Supplied data:
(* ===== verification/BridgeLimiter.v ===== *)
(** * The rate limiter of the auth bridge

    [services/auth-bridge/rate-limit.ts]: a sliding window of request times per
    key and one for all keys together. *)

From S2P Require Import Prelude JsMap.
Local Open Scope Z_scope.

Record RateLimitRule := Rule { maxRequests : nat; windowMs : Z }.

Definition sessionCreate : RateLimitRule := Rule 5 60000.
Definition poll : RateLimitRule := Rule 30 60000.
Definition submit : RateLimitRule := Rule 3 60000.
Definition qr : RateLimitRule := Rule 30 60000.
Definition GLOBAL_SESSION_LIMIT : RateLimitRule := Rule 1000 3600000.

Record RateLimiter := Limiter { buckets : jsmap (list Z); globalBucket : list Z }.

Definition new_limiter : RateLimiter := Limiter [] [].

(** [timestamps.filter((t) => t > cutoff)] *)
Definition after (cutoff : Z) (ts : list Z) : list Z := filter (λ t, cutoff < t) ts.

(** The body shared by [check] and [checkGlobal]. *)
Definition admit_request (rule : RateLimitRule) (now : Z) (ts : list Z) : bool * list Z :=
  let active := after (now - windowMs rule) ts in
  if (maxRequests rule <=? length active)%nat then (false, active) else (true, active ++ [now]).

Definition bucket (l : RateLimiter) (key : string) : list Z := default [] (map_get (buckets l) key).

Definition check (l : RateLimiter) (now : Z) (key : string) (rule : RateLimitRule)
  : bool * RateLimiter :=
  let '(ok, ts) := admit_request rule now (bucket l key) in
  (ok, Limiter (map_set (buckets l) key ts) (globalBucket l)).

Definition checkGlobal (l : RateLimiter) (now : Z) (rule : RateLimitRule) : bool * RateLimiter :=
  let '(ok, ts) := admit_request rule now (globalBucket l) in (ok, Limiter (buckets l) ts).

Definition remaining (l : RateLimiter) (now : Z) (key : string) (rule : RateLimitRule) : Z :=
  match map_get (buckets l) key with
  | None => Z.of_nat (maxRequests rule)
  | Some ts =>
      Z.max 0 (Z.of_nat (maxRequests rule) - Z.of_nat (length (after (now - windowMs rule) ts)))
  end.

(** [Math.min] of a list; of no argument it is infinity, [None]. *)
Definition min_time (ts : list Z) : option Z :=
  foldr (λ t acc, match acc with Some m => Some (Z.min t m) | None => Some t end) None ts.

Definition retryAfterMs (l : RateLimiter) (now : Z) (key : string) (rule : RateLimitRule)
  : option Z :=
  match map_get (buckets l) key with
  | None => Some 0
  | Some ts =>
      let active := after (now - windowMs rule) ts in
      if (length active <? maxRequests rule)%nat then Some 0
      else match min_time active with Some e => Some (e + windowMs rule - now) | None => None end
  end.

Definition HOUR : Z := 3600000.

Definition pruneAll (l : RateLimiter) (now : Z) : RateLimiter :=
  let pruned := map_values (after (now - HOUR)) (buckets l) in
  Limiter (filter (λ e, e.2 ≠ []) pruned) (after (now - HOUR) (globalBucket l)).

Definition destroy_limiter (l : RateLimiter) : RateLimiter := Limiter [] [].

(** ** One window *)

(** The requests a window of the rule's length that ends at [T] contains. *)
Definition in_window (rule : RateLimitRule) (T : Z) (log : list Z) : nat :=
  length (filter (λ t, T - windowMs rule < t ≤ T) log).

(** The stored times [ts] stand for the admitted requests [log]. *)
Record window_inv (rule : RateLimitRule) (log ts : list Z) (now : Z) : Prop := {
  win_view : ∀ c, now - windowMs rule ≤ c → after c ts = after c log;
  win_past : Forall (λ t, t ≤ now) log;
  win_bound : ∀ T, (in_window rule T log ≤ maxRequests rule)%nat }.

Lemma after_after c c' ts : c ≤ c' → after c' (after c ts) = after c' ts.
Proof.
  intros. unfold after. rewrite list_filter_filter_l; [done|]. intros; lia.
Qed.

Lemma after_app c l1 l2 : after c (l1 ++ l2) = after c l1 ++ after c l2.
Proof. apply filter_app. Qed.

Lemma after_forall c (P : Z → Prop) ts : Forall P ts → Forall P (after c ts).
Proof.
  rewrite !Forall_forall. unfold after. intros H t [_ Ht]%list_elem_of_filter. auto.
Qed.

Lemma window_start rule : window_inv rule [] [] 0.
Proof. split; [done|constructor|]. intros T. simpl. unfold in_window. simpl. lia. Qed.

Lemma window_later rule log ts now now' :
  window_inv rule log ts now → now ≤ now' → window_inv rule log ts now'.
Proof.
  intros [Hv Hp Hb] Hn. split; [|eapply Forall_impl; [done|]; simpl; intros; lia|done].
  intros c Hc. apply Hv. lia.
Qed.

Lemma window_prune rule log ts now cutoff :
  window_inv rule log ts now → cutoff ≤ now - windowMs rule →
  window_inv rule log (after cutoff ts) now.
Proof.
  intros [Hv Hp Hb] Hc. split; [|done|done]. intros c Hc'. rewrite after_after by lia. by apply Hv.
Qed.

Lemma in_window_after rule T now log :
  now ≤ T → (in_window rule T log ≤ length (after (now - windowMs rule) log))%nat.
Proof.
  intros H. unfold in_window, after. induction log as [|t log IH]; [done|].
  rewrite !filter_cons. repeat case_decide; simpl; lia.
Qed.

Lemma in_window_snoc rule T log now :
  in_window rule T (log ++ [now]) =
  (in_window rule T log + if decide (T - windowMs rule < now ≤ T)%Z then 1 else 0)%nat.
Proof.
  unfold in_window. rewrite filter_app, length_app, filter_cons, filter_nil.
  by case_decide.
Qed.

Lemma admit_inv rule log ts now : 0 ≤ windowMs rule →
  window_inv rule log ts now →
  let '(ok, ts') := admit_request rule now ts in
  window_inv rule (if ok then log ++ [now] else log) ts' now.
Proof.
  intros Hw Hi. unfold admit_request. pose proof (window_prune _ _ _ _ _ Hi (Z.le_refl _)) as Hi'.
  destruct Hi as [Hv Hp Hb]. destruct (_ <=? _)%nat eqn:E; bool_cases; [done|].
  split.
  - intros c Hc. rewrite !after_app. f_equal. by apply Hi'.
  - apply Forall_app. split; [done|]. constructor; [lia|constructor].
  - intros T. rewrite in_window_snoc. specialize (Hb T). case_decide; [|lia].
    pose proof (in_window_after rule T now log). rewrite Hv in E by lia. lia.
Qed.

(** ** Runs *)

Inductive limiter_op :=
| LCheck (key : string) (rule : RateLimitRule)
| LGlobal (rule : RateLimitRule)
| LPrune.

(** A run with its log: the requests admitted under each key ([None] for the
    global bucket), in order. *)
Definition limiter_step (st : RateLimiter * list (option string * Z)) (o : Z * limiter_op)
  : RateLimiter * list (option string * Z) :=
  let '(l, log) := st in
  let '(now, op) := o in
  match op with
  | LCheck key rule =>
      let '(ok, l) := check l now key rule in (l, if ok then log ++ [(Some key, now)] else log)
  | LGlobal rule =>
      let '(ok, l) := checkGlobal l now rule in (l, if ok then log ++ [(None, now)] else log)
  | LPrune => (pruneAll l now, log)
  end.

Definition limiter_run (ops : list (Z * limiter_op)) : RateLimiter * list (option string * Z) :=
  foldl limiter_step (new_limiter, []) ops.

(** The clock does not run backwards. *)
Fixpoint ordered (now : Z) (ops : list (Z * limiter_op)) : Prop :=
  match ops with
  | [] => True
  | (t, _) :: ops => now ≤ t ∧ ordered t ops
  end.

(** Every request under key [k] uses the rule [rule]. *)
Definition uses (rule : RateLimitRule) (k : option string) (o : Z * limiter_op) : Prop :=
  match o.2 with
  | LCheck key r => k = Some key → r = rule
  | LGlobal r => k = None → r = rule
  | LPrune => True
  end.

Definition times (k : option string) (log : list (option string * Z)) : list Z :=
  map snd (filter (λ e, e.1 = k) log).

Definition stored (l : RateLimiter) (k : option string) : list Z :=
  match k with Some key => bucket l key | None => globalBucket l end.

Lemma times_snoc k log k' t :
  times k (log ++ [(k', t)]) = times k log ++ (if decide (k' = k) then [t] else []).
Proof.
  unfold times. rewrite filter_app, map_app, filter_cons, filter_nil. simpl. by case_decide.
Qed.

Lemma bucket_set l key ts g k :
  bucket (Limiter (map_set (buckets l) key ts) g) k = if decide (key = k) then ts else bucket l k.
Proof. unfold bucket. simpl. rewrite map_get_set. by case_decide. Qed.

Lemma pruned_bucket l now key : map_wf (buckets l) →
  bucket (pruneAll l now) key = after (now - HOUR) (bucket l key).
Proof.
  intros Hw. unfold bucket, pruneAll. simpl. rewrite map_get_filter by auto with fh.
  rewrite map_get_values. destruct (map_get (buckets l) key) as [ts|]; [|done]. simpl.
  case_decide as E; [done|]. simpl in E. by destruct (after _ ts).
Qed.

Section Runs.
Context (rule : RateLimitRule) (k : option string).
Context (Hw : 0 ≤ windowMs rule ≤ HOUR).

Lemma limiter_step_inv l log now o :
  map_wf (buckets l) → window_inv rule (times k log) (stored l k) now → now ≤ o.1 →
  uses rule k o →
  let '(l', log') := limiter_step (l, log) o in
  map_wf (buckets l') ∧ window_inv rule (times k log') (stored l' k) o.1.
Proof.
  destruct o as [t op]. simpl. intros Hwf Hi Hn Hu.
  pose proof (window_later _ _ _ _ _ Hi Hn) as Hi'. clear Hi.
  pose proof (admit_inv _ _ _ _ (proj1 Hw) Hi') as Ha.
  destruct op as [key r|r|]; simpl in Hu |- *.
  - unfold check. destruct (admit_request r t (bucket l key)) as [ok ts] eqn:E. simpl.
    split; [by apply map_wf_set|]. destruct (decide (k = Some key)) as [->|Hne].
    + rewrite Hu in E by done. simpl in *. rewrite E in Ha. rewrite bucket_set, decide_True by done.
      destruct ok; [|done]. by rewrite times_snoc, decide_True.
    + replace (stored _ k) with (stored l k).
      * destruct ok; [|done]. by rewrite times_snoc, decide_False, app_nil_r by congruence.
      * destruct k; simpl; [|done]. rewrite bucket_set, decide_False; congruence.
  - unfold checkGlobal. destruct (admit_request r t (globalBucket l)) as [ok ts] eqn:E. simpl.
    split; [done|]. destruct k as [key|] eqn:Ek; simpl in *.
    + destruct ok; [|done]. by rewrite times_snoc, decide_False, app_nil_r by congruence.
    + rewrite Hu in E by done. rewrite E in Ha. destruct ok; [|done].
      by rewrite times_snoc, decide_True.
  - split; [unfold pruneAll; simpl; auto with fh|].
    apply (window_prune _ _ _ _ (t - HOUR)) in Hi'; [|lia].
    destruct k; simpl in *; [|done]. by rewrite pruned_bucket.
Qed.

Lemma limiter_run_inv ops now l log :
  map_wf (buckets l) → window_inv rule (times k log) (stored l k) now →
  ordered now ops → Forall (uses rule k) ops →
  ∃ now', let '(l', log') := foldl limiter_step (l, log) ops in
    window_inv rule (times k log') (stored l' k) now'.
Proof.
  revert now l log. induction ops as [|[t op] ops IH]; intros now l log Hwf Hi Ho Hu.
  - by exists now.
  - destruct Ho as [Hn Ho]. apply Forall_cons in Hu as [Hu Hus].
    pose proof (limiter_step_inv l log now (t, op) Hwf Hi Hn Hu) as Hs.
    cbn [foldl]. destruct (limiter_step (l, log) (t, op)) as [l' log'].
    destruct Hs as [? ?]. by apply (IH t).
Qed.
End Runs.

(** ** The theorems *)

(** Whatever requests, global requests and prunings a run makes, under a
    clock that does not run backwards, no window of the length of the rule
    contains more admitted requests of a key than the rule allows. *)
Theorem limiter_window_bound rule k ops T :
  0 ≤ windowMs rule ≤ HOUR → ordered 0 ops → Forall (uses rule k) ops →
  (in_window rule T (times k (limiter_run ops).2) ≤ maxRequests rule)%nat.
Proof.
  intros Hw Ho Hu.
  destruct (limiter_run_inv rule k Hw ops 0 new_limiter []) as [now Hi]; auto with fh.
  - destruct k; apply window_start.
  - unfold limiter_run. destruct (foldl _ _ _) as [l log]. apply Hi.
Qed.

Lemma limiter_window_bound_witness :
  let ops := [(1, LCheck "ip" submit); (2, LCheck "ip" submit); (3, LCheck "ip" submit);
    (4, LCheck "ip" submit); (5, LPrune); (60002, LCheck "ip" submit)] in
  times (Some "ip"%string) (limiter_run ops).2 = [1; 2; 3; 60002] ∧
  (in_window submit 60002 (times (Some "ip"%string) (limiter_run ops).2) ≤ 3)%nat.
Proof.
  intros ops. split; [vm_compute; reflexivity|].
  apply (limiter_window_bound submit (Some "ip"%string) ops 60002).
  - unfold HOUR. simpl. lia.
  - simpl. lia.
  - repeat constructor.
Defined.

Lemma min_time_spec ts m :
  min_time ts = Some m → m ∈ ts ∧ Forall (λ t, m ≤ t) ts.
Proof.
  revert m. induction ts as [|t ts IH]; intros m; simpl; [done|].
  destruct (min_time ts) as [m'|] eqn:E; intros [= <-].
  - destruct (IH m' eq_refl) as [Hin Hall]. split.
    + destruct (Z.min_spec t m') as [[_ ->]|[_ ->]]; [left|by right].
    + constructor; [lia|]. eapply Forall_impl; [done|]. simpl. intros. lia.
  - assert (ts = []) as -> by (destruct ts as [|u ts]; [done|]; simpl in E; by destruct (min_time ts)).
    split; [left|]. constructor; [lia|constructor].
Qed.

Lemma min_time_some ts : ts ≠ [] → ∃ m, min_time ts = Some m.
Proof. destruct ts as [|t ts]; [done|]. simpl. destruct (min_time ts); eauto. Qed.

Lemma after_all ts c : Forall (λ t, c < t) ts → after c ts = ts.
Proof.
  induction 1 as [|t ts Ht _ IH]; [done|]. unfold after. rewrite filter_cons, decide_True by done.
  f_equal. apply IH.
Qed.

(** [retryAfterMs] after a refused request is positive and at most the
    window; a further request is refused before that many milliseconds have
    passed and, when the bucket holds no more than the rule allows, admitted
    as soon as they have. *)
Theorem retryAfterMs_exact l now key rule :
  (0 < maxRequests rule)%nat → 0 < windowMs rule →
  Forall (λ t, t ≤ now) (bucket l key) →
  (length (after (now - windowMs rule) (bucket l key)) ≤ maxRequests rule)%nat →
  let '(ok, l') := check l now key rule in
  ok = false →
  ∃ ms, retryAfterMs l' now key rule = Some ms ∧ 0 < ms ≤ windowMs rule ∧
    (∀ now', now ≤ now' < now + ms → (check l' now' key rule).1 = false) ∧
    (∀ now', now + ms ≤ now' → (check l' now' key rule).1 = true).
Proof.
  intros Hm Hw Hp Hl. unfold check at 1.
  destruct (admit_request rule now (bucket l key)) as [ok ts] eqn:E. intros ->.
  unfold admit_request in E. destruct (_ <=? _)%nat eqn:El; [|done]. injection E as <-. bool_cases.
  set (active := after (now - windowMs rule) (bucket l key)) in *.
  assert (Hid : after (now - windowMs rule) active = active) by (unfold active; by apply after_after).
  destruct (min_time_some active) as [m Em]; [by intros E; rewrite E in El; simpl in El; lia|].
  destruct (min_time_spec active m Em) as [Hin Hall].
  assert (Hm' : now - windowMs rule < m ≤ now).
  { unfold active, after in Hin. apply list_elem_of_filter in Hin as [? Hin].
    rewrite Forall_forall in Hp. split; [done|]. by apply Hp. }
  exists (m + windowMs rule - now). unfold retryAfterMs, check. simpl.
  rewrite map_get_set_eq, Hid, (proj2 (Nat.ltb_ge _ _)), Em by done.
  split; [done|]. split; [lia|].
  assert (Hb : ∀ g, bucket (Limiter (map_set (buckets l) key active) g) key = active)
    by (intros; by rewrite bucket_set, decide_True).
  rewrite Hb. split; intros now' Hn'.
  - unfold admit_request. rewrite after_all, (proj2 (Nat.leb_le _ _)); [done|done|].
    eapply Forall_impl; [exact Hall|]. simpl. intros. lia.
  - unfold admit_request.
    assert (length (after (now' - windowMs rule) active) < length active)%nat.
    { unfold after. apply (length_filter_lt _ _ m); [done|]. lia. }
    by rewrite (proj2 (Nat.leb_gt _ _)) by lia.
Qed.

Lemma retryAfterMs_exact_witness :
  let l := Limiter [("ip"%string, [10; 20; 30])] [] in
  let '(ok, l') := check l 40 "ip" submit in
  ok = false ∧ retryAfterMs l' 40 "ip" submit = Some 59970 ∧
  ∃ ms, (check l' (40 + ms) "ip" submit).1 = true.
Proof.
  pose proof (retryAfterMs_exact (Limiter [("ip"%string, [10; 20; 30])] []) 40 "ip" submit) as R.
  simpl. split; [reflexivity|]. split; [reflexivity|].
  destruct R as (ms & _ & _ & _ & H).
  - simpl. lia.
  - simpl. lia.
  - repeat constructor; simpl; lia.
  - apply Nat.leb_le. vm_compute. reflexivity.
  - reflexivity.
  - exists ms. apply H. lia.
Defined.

...

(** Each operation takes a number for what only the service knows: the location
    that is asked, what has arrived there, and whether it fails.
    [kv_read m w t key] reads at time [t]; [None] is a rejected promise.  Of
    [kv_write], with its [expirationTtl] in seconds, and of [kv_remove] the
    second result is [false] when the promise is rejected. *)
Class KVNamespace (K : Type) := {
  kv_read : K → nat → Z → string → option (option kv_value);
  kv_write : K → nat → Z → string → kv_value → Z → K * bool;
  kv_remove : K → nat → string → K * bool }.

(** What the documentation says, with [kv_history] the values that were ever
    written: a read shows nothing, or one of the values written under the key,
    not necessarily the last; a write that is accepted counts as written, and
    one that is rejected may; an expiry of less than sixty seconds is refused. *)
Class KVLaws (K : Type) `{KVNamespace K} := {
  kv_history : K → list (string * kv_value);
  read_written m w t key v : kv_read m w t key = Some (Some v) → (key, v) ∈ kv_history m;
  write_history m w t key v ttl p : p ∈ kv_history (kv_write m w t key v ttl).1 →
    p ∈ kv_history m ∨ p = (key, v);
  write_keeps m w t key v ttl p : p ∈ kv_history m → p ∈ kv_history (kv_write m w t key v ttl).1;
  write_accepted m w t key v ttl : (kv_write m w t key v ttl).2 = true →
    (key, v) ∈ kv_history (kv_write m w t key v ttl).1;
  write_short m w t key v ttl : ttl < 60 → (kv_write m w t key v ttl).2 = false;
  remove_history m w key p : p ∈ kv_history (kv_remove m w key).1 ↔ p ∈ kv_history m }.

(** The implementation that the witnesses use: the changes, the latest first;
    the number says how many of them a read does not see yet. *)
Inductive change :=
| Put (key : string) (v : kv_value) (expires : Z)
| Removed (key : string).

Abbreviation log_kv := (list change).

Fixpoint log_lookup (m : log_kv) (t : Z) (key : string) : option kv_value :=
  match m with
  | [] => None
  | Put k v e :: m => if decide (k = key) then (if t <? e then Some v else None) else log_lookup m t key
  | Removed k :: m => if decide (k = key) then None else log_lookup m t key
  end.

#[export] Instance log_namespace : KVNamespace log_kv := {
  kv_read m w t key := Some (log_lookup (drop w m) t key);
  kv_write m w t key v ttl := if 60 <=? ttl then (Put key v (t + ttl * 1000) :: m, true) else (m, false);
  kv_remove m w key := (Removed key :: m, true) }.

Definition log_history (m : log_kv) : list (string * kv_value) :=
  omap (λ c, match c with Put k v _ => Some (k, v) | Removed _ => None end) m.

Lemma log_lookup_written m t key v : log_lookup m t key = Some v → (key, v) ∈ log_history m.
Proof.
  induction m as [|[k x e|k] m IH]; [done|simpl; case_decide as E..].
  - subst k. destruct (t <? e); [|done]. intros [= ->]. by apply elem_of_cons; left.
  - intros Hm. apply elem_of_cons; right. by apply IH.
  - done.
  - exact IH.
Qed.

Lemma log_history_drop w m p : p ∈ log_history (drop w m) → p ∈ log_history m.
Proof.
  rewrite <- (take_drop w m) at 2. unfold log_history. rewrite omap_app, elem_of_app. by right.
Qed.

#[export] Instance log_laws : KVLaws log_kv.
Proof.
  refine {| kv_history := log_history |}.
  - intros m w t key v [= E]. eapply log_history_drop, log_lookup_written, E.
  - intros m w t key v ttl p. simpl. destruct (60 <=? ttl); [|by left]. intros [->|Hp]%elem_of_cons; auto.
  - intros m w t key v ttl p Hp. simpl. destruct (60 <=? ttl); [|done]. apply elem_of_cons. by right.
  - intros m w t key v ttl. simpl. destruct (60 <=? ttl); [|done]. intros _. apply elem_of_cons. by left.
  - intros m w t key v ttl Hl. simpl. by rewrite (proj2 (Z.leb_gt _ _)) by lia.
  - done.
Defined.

Directions for this task: Isolate the lines above that contain the word "pruneAll" and copy them.

Reply:
Definition pruneAll (l : RateLimiter) (now : Z) : RateLimiter :=
  | LPrune => (pruneAll l now, log)
  bucket (pruneAll l now) key = after (now - HOUR) (bucket l key).
  intros Hw. unfold bucket, pruneAll. simpl. rewrite map_get_filter by auto with fh.
  - split; [unfold pruneAll; simpl; auto with fh|].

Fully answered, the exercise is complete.